Is the Queen Bee Syndrome dead?

Ask a group of women whether they enjoy working for another women and the resounding response – in my experience – is NO! This strong and negative response has shown up in face-to-face discussions and in online comments to blogs on the subject. What lies behind these strong responses is an experience of a Queen Bee (or someone else’s story about one). The Queen Bee Syndrome suggests that women in positions of power do not help other women get ahead, and in fact, may even actively keep other women down, contributing to the gender gap. Recent research conducted by Catalyst into High Potentials in the Pipeline suggests that the Queen Bee Syndrome is being overtaken by an increasing number of women who are developing female talent in their organisations. Women are more likely to pay it forward when they have received support to achieve their own career goals. According to the research, 73% of women will develop women coming up the pipeline while only 30% of men will develop women. Given how few women are at the top compared with men, it’s no wonder it’s taking so long to achieve a fair go for women!
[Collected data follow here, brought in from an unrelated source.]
(** [float(s)]: [None] stands for [ValueError]. *)
Definition of_string (s : string) : option t :=
  match remove_underscores None
          (PyStr.lstrip_with float_isspace (PyStr.rstrip_with float_isspace s)) with
  | None => None
  | Some body =>
      let '(neg, r) := scan_sign body in
      let l := lower_string r in
      if String.eqb l "inf" || String.eqb l "infinity" then Some (Inf neg)
      else if String.eqb l "nan" then Some Nan
      else
        match scan_decimal r with
        | Some (m, k) => Some (of_decimal neg m k)
        | None => None
        end
  end.

(** *** Writing a float: Python's [float.__repr__] *)

Fixpoint ndigits_fuel (fuel : nat) (z : Z) : Z :=
  match fuel with
  | O => 0
  | S f => if z <=? 0 then 0 else 1 + ndigits_fuel f (z / 10)
  end.

(** The number of decimal digits of [z]; none for [z <= 0]. *)
Definition ndigits (z : Z) : Z := ndigits_fuel (S (Z.to_nat (Z.log2 z))) z.

Definition digit_char (d : Z) : ascii := ascii_of_nat (48 + Z.to_nat d).

Fixpoint digits_fuel (fuel : nat) (z : Z) (acc : string) : string :=
  match fuel with
  | O => acc
  | S f =>
      let acc' := String (digit_char (z mod 10)) acc in
      if z <? 10 then acc' else digits_fuel f (z / 10) acc'
  end.

(** The decimal numeral of [z] ([0 <= z]). *)
Definition digits (z : Z) : string :=
  digits_fuel (S (Z.to_nat (Z.log2 z))) z EmptyString.

(** [m * 2^e] as a fraction. *)
Definition fraction (m e : Z) : Z * Z :=
  if 0 <=? e then (m * 2 ^ e, 1) else (m, 2 ^ (- e)).

(** The [k] with [10^(k-1) <= n/d < 10^k] ([0 < n], [0 < d]). *)
Definition decimal_exponent (n d : Z) : Z :=
  if d <=? n then ndigits (n / d)
  else 1 - ndigits ((d + n - 1) / n - 1).

(** [n / d] divided by [10^s], as a fraction. *)
Definition scaled10 (n d s : Z) : Z * Z :=
  if 0 <=? s then (n, d * 10 ^ s) else (n * 10 ^ (- s), d).

Definition same (x y : t) : bool :=
  match x, y with
  | Nan, Nan => true
  | Inf s, Inf s' => Bool.eqb s s'
  | Fin s m e, Fin s' m' e' => Bool.eqb s s' && (m =? m') && (e =? e')
  | _, _ => false
  end.

(** The decimals [c * 10^s] with [p] digits next to [m * 2^e]: the one
    that reads back as [Fin false m e], the nearer one when both do. *)
Definition candidate (m e k p : Z) : option (Z * Z) :=
  let s := k - p in
  let '(n, d) := fraction m e in
  let '(n', d') := scaled10 n d s in
  let lo := n' / d' in
  let hi := lo + 1 in
  let near := div_half_even n' d' in
  let far := if near =? lo then hi else lo in
  if same (of_decimal false near s) (Fin false m e) then Some (near, s)
  else if same (of_decimal false far s) (Fin false m e) then Some (far, s)
  else None.

(** The exact decimal expansion of [m * 2^e]. *)
Definition exact_decimal (m e : Z) : Z * Z :=
  if 0 <=? e then (m * 2 ^ e, 0) else (m * 5 ^ (- e), e).

(** The shortest decimal that reads back, tried with [p], [p + 1], ...
    digits; the exact expansion ends the search. *)
Fixpoint shortest_from (fuel : nat) (m e k p : Z) : Z * Z :=
  match fuel with
  | O => exact_decimal m e
  | S f =>
      match candidate m e k p with
      | Some cs => cs
      | None => shortest_from f m e k (p + 1)
      end
  end.

Fixpoint strip_zeros (fuel : nat) (c s : Z) : Z * Z :=
  match fuel with
  | O => (c, s)
  | S f => if (c mod 10 =? 0) && negb (c =? 0) then strip_zeros f (c / 10) (s + 1) else (c, s)
  end.

(** The digits and the position of the decimal point that
    [float.__repr__] works from ([0 < m]). *)
Definition shortest (m e : Z) : string * Z :=
  let '(n, d) := fraction m e in
  let k := decimal_exponent n d in
  let '(c0, s0) := exact_decimal m e in
  let '(c, s) := shortest_from (Z.to_nat (ndigits c0)) m e k 1 in
  let '(c, s) := strip_zeros (Z.to_nat (ndigits c)) c s in
  let ds := digits c in
  (ds, Z.of_nat (String.length ds) + s).

Fixpoint zeros (n : nat) : string :=
  match n with
  | O => EmptyString
  | S n' => String "0" (zeros n')
  end.

(** [%+.02d] *)
Definition exponent_text (x : Z) : string :=
  let a := digits (Z.abs x) in
  (if x <? 0 then "-" else "+")
  +:+ (if Z.abs x <? 10 then "0" else "") +:+ a.
(** * gpu-manager: a shallow embedding of share/hybrid/gpu-manager.c

    The program detects the graphics adapters of a machine, compares them
    with the inventory saved at the previous boot and enables or disables
    NVIDIA PRIME accordingly.  This file embeds the inventory data model,
    the persistence code, the connectivity prober, the module handling and
    the policy code of [main], and verifies the properties the specification
    states about them.

    Modelling conventions.
    - C integers are [Z]; an [unsigned int] field holds a value in
      [0, 2^32) and an [int] a value in [-2^31, 2^31).
    - C strings are [string]s (no embedded NUL).
    - [struct gpus] is an array of ten nullable pointers and a counter: a
      list of [option device] and a [Z].  A null dereference or a store
      outside the array is undefined behaviour in C; the model reports it
      as [Fault] (or [None] in pure code).
    - The operating system is split into oracles that the program cannot
      change ([OS]: directories, symbolic links, the result of external
      commands, of [malloc], of DRM and PCI queries, and of [sscanf] on
      the formats that the model of the C library does not cover) and the
      state it does change ([State]: regular files, counters, the trace
      of actions).
    - What the program prints to its log is diagnostic only and is not
      modelled.  The trace records the actions on the outside world and
      the entry of the functions the specification speaks about. *)

From Stdlib Require Import ZArith String Ascii Lia List Bool.
From stdpp Require Import base option list gmap strings.

Local Open Scope string_scope.
Local Open Scope list_scope.
Local Open Scope Z_scope.

(** ** Machine integers *)

Definition UINT_MOD : Z := 2 ^ 32.
Definition to_uint (z : Z) : Z := z mod UINT_MOD.
Definition to_int (z : Z) : Z := (z + 2 ^ 31) mod UINT_MOD - 2 ^ 31.

Definition is_uint (z : Z) : Prop := 0 <= z < UINT_MOD.
Definition is_int (z : Z) : Prop := - 2 ^ 31 <= z < 2 ^ 31.

Definition bool_to_int (b : bool) : Z := if b then 1 else 0.

(** ** Data model *)

Definition AMD : Z := 0x1002.
Definition INTEL : Z := 0x8086.
Definition NVIDIA : Z := 0x10DE.

Inductive prime_mode_settings := ON | OFF | ONDEMAND.

Inductive amdgpu_pro_px_action := MODE_POWERSAVING | MODE_PERFORMANCE | RESET | ISPX.

Record device := mkDevice {
  boot_vga : Z;
  vendor_id : Z;
  device_id : Z;
  domain : Z;
  bus : Z;
  dev : Z;
  func : Z;
  has_connected_outputs : Z
}.

Definition MAX_NR_CARDS : Z := 10.

Record gpus := mkGpus {
  cards : list (option device);
  nr_cards : Z
}.

(** The result of a computation that may run into undefined behaviour
    ([Fault]); [OutOfFuel] is the result of a loop that was given too few
    steps. *)
Inductive res (A : Type) :=
| Ok (a : A)
| Fault
| OutOfFuel.
Arguments Ok {A} a.
Arguments Fault {A}.
Arguments OutOfFuel {A}.

(** [struct gpus x = {0}]: ten null pointers and no card. *)
Definition gpus_zero : gpus := mkGpus (replicate 10 None) 0.

(** [gpus->cards[i]] read as a pointer: [None] when [i] is outside the
    array. *)
Definition card_ptr (g : gpus) (i : Z) : option (option device) :=
  if (0 <=? i) && (i <? MAX_NR_CARDS) then cards g !! Z.to_nat i else None.

(** [*gpus->cards[i]]: [None] when the index is outside the array or the
    pointer is null. *)
Definition card (g : gpus) (i : Z) : option device :=
  match card_ptr g i with
  | Some (Some d) => Some d
  | _ => None
  end.

(** [gpus->cards[gpus->nr_cards] = p]: a fault outside the array. *)
Definition store_card (g : gpus) (p : option device) : res gpus :=
  if (0 <=? nr_cards g) && (nr_cards g <? MAX_NR_CARDS)
  then Ok (mkGpus (<[Z.to_nat (nr_cards g) := p]> (cards g)) (nr_cards g))
  else Fault.

(** [gpus->nr_cards += 1]. *)
Definition incr_cards (g : gpus) : gpus := mkGpus (cards g) (nr_cards g + 1).

(** The invariant of an inventory. *)
Definition gpus_wf (g : gpus) : Prop :=
  length (cards g) = 10%nat /\
  0 <= nr_cards g <= MAX_NR_CARDS /\
  forall i, 0 <= i < nr_cards g -> exists d, card g i = Some d.

(** The fields that [has_system_changed] compares and that the state
    file stores. *)
Definition same_id (p c : device) : Prop :=
  boot_vga p = boot_vga c /\ vendor_id p = vendor_id c /\
  device_id p = device_id c /\ domain p = domain c /\ bus p = bus c /\
  dev p = dev c /\ func p = func c.

(** The condition of the [if] in the loop of [has_system_changed]. *)
Definition differs (p c : device) : bool :=
  negb (boot_vga p =? boot_vga c) ||
  negb (vendor_id p =? vendor_id c) ||
  negb (device_id p =? device_id c) ||
  negb (domain p =? domain c) ||
  negb (bus p =? bus c) ||
  negb (dev p =? dev c) ||
  negb (func p =? func c).

(** The [for] loop of [has_system_changed], from index [i] with [k]
    iterations left. *)
Fixpoint has_system_changed_loop (prev current : gpus) (i : Z) (k : nat)
  : res bool :=
  match k with
  | O => Ok false
  | S k' =>
      match card prev i, card current i with
      | Some p, Some c =>
          if differs p c then Ok true
          else has_system_changed_loop prev current (i + 1) k'
      | _, _ => Fault
      end
  end.

Definition has_system_changed (prev current : gpus) : res bool :=
  if negb (nr_cards prev =? nr_cards current) then Ok true
  else has_system_changed_loop prev current 0 (Z.to_nat (nr_cards prev)).

(** [get_boot_vga]: the first card with the boot flag, if any. *)
Fixpoint get_boot_vga_loop (g : gpus) (i : Z) (k : nat)
  : res (option device) :=
  match k with
  | O => Ok None
  | S k' =>
      match card g i with
      | Some d =>
          if negb (boot_vga d =? 0) then Ok (Some d)
          else get_boot_vga_loop g (i + 1) k'
      | None => Fault
      end
  end.

Definition get_boot_vga (g : gpus) : res (option device) :=
  get_boot_vga_loop g 0 (Z.to_nat (nr_cards g)).

(** [get_first_discrete]: the first card without the boot flag. *)
Fixpoint get_first_discrete_loop (g : gpus) (i : Z) (k : nat)
  : res (option device) :=
  match k with
  | O => Ok None
  | S k' =>
      match card g i with
      | Some d =>
          if boot_vga d =? 0 then Ok (Some d)
          else get_first_discrete_loop g (i + 1) k'
      | None => Fault
      end
  end.
(** * Borrowing transaction engine of the library manager

    A shallow embedding of the borrow / return / overdue paths of
    [server/routes.ts] (the route handlers), [server/storage.ts]
    ([DbStorage]) and [shared/schema.ts] (tables and the insert schema),
    and the properties of the lending core stated over it.

    Modelling choices, all taken from the source:

    - a table is the list of its rows; [select ... where ... limit 1]
      followed by [result[0]] is [find]; [update ... where eq(id)] rewrites
      every row that matches; [insert] adds a row. The store promises no
      order for the rows of a query without [orderBy]: the position of a
      row in a list is part of the representation only;
    - an [insert] is refused when the primary key is already present, when a
      column that [references] another table names a row that is not there,
      and when a value does not fit its column; the tables [users] and
      [schools] are present as the lists of their ids, which is all the
      lending core and the catalog read of them;
    - the column type [integer] holds the 32-bit signed range: a write of a
      value outside it is refused by the store and surfaces as an exception;
    - timestamps are milliseconds since the epoch, as a JavaScript [Date]
      holds them; a [Date] reaches a [timestamp] column as the text of
      [toISOString()], which the store reads for the years 0001 to 9999
      only; what the handlers read from the clock ([new Date()], [NOW()],
      [defaultNow()]), a time within those years, and the identifier
      [gen_random_uuid()] draws are supplied to each request by its
      environment [Env];
    - a [string] stands for a text of the store: the strings of a request
      are taken to be free of the NUL character, which the store accepts
      in no text;
    - every [await storage.f(...)] is one store operation; a handler is a
      program over those operations ([Prog]), run either to completion or
      interleaved with another handler at the [await]s;
    - an exception inside a handler's [try] block ends it with the response
      of its [catch] block. *)

From Stdlib Require Import ZArith List Ascii String Bool Lia.
Import ListNotations.

Local Open Scope string_scope.
Local Open Scope Z_scope.

(** ** shared/schema.ts: rows *)

(** [typeof books.$inferSelect] *)
Record Book := mkBook {
  b_id : string;
  b_title : string;
  b_author : string;
  b_isbn : string;
  b_category : string;
  b_status : string;
  b_totalCopies : Z;
  b_availableCopies : Z;
  b_schoolId : option string;
  b_createdAt : Z
}.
Heidi Roizen, in her interview at the 2013 Women in Leadership Conference said that women generally like to help each other because we’re wired that way (yes, that’s a stereotype!) and where it is not a zero sum game, they will help each other. In her view, it depends very much on the job. If there are only so many spots for women, they/we will compete with each other tooth and nail to win the role. Zero sum situations eliminate the likelihood of collaboration. However, where that doesn’t exist, we will help each other. How about we expand the pie?  It stands to reason, then, if we can create more opportunities for women and increase the numbers of women at and close to the top of the organisation that more women will help each other. I hope so. What do you think?

Is it time to get out of your own way?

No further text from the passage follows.